### Exercise instructions
How many lines below include the string "Variable"? State the number alone.

--- Listed entries Enclosed Below ---

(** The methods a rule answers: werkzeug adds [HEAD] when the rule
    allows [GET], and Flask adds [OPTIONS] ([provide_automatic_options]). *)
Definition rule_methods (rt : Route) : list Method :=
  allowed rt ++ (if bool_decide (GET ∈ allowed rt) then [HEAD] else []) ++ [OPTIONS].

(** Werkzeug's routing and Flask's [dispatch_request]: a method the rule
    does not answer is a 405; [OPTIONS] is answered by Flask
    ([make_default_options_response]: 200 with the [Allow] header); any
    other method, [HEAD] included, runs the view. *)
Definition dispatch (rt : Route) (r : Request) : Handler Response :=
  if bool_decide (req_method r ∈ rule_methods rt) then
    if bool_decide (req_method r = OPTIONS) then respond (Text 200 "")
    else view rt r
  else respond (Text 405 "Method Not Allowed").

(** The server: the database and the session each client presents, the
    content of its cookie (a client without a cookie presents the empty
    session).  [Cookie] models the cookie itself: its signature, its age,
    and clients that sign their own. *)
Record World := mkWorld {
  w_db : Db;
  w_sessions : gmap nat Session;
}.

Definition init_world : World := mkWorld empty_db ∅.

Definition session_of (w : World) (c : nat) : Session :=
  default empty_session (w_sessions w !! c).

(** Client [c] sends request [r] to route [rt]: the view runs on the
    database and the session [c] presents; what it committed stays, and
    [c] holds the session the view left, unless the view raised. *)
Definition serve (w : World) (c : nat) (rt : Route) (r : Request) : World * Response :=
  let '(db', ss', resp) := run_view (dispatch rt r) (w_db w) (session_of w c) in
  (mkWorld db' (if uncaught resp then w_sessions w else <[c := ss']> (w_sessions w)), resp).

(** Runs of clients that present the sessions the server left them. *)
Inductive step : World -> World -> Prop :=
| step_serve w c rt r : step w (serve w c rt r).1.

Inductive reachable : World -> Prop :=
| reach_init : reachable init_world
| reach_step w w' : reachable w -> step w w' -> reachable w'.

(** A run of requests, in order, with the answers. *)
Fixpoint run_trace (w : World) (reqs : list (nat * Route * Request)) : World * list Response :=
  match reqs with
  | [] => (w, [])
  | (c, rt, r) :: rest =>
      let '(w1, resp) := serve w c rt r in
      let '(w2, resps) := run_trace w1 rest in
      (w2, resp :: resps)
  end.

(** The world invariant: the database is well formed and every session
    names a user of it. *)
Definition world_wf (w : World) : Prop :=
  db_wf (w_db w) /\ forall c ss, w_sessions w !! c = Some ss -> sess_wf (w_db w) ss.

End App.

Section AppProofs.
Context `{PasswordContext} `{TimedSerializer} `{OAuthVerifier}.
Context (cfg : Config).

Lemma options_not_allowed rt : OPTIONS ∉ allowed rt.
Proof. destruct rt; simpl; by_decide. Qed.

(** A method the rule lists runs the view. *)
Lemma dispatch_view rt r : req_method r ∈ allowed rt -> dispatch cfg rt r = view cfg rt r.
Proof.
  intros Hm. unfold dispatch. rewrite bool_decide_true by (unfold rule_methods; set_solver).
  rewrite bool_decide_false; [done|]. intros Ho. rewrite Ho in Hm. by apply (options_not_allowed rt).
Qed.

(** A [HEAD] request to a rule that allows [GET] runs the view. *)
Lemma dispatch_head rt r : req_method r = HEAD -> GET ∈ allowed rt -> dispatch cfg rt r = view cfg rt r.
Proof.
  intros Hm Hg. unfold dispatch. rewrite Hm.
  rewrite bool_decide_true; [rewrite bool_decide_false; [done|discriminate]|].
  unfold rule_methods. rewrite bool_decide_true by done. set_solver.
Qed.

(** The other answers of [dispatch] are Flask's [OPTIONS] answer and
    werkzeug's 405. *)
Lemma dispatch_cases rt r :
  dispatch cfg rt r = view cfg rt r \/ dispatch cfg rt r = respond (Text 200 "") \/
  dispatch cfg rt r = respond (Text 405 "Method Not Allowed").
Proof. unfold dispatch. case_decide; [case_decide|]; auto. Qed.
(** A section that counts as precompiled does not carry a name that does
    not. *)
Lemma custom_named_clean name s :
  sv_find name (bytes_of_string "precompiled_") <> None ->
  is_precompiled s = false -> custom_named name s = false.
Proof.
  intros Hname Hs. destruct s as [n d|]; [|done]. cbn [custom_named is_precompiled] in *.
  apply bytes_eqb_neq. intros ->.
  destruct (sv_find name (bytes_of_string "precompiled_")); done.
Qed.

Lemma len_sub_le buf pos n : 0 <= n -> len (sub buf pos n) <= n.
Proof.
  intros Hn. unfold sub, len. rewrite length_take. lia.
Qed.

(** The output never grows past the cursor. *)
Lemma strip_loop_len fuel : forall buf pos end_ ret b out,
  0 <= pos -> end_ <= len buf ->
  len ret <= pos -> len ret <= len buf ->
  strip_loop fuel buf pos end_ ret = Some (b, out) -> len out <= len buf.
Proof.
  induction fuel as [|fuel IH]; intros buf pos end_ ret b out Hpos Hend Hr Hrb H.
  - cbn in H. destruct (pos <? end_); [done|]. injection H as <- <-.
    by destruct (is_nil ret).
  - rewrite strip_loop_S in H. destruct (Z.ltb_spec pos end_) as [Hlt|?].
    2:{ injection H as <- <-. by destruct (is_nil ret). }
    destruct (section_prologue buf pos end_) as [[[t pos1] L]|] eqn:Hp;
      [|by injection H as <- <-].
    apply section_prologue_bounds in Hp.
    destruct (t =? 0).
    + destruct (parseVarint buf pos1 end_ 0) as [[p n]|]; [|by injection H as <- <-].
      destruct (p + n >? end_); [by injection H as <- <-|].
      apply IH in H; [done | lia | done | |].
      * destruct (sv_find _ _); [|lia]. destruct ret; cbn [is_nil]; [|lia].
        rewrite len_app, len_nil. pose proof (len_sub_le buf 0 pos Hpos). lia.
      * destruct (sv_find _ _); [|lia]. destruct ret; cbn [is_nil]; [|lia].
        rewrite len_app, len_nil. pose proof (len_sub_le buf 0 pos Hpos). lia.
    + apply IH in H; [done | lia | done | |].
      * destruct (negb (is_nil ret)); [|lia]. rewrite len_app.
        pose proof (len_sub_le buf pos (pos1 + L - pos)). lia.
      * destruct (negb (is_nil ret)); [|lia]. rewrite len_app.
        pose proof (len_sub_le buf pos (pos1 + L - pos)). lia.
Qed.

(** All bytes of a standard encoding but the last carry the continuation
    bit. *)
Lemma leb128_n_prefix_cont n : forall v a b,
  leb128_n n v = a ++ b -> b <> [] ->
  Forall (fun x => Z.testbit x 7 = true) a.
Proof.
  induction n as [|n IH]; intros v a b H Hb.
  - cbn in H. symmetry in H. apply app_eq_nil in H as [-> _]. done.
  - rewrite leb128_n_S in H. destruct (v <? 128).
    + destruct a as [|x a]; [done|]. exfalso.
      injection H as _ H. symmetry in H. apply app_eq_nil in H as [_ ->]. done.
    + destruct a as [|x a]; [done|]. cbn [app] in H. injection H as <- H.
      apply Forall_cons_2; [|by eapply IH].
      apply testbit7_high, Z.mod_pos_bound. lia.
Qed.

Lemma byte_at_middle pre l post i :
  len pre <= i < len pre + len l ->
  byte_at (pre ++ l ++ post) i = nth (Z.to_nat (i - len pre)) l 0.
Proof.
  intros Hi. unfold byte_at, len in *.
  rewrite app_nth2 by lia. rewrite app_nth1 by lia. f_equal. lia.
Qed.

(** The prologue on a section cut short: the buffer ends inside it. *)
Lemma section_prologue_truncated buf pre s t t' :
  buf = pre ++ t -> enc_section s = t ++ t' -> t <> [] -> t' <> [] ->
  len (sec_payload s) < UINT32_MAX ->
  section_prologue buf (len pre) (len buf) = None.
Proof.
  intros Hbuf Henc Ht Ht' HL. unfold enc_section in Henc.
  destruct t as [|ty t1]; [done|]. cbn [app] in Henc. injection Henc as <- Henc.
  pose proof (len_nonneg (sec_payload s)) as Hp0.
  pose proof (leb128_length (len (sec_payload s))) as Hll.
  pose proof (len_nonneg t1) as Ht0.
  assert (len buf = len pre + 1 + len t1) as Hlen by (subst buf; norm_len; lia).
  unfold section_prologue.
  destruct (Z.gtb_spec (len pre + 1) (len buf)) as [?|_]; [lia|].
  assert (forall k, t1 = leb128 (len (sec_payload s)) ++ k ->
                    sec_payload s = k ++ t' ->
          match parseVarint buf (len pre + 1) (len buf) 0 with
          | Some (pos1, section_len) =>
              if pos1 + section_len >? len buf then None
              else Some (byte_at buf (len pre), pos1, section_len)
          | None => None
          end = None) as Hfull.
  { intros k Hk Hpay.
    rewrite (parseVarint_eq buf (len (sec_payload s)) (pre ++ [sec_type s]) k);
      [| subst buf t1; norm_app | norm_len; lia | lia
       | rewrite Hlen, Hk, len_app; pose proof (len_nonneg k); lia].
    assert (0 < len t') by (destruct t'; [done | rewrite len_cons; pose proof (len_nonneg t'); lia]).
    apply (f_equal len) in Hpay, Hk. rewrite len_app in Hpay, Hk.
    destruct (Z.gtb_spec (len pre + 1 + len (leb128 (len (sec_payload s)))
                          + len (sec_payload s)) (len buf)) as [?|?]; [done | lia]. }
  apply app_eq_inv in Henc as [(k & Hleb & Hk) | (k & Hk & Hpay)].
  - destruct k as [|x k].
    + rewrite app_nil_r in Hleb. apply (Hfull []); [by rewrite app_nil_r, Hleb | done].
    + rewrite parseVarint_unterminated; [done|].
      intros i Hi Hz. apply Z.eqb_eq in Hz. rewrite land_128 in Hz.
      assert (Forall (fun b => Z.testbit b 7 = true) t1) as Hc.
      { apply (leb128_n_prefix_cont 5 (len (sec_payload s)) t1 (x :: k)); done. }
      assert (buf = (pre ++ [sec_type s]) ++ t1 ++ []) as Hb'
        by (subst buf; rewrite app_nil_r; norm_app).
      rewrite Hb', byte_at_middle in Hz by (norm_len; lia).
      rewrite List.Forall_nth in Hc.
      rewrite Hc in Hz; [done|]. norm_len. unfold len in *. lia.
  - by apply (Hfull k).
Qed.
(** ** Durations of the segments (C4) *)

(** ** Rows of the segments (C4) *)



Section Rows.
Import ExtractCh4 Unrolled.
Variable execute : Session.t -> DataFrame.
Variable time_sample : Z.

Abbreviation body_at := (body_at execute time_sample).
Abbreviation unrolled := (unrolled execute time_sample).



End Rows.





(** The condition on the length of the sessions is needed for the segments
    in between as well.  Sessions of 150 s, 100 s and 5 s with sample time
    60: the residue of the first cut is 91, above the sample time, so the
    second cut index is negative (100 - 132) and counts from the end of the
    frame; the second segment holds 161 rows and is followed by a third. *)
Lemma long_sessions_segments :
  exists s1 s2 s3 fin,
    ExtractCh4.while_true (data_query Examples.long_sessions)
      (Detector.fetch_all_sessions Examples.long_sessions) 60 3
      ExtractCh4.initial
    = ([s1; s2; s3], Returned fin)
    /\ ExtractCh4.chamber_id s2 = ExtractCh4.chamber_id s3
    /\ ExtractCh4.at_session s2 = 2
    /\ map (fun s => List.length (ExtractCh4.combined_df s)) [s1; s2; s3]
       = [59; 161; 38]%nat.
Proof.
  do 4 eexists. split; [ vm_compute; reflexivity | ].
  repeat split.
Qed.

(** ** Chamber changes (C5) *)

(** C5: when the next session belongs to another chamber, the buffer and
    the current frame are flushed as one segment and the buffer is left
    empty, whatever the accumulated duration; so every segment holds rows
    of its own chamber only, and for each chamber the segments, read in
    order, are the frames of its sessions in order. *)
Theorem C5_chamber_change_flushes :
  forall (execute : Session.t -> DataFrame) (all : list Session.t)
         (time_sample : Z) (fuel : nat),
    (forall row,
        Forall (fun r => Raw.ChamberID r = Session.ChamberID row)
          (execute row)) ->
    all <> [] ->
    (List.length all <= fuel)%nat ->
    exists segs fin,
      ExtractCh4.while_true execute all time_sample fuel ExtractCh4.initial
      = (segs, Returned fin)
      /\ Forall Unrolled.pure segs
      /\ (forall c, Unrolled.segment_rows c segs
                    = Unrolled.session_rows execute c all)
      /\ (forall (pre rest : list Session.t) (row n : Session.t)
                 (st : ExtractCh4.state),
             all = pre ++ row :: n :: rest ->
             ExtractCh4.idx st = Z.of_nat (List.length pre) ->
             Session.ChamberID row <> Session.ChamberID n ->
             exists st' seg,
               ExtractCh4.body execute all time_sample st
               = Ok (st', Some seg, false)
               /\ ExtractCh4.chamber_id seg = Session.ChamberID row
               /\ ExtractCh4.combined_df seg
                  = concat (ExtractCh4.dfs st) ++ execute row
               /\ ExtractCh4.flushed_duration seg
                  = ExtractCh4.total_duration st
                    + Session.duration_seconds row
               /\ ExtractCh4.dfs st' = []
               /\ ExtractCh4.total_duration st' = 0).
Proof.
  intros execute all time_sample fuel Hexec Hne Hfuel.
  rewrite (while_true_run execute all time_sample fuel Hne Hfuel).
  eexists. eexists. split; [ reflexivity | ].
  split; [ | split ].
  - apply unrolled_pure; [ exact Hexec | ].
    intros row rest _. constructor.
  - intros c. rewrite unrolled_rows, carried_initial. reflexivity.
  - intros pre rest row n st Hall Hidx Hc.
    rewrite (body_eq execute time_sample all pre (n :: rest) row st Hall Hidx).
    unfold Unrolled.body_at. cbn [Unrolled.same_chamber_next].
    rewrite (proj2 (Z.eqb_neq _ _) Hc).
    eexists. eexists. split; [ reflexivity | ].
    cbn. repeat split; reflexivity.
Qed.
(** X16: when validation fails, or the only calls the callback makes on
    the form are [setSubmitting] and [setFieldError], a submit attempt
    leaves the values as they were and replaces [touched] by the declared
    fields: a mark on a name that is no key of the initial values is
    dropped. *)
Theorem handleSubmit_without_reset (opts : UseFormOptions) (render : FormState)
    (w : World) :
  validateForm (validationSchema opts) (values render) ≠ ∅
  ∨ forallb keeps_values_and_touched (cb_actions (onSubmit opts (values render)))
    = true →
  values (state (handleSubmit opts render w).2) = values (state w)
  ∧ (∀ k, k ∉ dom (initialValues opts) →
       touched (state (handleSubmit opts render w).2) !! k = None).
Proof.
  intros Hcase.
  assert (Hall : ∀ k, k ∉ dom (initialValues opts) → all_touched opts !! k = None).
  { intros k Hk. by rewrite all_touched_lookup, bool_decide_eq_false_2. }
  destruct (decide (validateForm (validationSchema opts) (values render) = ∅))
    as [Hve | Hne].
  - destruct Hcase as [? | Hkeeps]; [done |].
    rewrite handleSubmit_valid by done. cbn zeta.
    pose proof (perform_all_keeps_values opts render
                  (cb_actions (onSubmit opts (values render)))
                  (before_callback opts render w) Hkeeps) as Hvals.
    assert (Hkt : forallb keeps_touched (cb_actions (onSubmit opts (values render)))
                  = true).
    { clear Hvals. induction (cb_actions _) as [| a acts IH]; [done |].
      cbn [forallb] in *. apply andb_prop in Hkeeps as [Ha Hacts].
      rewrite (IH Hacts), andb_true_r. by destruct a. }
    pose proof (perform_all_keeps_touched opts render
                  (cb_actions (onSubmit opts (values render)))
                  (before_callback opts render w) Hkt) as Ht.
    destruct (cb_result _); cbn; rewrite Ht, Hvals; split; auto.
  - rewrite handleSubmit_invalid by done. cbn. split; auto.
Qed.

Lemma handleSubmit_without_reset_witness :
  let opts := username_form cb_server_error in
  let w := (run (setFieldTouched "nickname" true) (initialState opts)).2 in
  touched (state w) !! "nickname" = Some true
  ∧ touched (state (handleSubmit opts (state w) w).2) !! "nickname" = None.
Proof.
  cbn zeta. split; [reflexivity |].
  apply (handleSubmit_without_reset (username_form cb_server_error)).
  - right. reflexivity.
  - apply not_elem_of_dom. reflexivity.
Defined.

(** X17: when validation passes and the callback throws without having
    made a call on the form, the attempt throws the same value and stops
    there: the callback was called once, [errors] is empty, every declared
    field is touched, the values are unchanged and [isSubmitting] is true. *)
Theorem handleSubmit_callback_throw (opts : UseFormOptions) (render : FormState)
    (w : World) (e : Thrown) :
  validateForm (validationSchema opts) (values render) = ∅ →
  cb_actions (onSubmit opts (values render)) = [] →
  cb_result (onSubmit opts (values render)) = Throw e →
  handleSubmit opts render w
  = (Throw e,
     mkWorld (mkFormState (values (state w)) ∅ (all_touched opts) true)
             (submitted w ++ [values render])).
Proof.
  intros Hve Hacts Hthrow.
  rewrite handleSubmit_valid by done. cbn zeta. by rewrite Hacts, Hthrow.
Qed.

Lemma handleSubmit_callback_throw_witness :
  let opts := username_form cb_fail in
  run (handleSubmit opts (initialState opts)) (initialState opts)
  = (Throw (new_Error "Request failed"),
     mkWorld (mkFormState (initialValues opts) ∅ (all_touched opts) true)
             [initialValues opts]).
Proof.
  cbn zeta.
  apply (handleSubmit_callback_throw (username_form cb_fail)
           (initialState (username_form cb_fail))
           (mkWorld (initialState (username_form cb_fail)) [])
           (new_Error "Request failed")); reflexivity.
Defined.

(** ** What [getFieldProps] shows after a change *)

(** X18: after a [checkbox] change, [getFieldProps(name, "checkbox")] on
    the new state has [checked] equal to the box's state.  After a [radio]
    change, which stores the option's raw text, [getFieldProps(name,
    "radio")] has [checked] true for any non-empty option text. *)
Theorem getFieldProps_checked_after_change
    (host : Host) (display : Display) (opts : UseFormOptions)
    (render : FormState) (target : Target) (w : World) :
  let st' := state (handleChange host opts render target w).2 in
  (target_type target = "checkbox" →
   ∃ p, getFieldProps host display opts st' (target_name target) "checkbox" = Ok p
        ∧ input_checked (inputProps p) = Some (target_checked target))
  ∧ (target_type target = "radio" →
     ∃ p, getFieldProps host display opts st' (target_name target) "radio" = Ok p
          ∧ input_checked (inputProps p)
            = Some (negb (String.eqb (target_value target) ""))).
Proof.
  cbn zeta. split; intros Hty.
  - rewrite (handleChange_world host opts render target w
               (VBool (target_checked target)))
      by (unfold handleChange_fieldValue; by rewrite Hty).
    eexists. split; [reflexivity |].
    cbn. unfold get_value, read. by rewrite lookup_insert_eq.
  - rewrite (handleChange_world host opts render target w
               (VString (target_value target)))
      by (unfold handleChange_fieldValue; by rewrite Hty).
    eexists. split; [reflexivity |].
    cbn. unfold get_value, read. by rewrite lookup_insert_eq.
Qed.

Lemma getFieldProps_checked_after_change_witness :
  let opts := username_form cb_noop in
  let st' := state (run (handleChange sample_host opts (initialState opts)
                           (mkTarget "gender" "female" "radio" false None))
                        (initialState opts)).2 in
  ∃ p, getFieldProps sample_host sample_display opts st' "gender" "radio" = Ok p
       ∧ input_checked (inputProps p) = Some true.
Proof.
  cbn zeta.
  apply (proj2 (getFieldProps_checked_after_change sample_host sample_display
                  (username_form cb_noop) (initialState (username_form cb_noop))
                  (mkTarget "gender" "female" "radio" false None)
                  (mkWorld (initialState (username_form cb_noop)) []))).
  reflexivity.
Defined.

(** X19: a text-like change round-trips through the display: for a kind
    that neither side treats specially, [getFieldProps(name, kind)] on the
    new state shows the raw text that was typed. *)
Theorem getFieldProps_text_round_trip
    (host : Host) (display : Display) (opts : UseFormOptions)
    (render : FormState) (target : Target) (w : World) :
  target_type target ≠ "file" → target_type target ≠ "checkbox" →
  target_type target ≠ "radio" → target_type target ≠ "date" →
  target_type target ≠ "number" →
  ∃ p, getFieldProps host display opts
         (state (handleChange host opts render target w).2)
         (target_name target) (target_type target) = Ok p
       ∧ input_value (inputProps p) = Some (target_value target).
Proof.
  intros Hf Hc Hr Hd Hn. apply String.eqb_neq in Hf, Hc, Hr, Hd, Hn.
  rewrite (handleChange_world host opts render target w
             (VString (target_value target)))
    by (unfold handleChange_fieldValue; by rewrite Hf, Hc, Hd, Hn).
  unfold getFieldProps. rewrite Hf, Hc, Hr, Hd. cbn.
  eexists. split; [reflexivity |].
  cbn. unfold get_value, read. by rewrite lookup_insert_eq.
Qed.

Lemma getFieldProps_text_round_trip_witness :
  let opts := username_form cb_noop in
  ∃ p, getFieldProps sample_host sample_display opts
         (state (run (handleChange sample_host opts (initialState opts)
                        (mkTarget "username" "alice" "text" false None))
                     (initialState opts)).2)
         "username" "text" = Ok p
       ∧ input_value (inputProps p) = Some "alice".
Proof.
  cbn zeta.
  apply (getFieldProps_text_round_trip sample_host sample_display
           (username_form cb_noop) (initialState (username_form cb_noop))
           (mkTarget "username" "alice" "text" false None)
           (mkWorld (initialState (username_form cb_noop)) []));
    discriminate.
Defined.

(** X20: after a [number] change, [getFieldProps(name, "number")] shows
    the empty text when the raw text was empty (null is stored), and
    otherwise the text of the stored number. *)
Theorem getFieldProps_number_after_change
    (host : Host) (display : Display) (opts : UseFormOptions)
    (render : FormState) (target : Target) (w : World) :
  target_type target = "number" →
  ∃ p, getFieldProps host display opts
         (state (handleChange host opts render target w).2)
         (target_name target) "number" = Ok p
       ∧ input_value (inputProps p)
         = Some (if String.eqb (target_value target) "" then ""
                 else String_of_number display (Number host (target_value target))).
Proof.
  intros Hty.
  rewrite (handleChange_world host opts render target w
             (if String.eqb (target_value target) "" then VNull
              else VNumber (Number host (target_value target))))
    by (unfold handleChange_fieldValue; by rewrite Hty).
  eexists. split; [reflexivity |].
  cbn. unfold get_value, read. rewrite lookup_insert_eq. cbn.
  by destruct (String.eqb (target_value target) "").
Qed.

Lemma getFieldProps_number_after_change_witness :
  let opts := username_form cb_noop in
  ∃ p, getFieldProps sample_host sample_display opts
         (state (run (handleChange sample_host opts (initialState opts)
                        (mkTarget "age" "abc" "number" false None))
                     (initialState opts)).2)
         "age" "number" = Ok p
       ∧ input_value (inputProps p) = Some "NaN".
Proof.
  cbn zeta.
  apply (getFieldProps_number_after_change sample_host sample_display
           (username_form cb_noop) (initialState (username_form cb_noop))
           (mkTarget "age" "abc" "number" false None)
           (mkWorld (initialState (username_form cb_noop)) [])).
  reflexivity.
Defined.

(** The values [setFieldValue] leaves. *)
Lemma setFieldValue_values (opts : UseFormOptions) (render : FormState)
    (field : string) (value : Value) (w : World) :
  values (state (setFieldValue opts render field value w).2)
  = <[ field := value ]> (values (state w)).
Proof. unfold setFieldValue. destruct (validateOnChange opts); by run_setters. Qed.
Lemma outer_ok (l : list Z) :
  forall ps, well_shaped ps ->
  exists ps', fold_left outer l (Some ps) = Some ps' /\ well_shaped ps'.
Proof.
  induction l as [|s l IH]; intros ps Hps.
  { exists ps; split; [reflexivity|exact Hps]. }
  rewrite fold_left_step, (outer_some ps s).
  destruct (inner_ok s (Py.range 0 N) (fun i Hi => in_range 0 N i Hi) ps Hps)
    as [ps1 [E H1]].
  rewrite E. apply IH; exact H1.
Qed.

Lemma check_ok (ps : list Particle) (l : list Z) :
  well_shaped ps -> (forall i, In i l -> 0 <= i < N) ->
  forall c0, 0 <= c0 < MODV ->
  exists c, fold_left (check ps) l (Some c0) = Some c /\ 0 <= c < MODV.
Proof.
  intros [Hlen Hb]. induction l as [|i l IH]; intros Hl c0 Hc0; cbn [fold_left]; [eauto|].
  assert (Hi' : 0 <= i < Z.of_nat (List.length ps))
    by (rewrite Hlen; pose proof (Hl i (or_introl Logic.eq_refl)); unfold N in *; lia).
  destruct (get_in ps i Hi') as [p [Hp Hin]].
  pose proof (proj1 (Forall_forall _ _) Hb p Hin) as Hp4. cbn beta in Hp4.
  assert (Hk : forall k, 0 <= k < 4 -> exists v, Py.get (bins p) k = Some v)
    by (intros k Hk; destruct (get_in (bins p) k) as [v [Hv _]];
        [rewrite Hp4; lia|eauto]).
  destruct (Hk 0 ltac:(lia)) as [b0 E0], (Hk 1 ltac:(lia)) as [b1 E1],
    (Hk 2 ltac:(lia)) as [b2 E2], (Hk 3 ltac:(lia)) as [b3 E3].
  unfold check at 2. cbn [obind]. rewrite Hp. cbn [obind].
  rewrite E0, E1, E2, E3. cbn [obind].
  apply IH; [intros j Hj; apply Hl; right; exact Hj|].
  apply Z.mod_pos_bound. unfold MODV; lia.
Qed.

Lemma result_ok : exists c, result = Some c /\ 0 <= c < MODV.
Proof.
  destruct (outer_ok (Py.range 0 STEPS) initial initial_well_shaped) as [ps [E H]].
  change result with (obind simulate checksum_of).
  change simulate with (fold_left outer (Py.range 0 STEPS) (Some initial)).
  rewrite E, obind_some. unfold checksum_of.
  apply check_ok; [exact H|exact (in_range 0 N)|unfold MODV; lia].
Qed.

--- End of Enclosed Listed entries ---

### Exercise output
2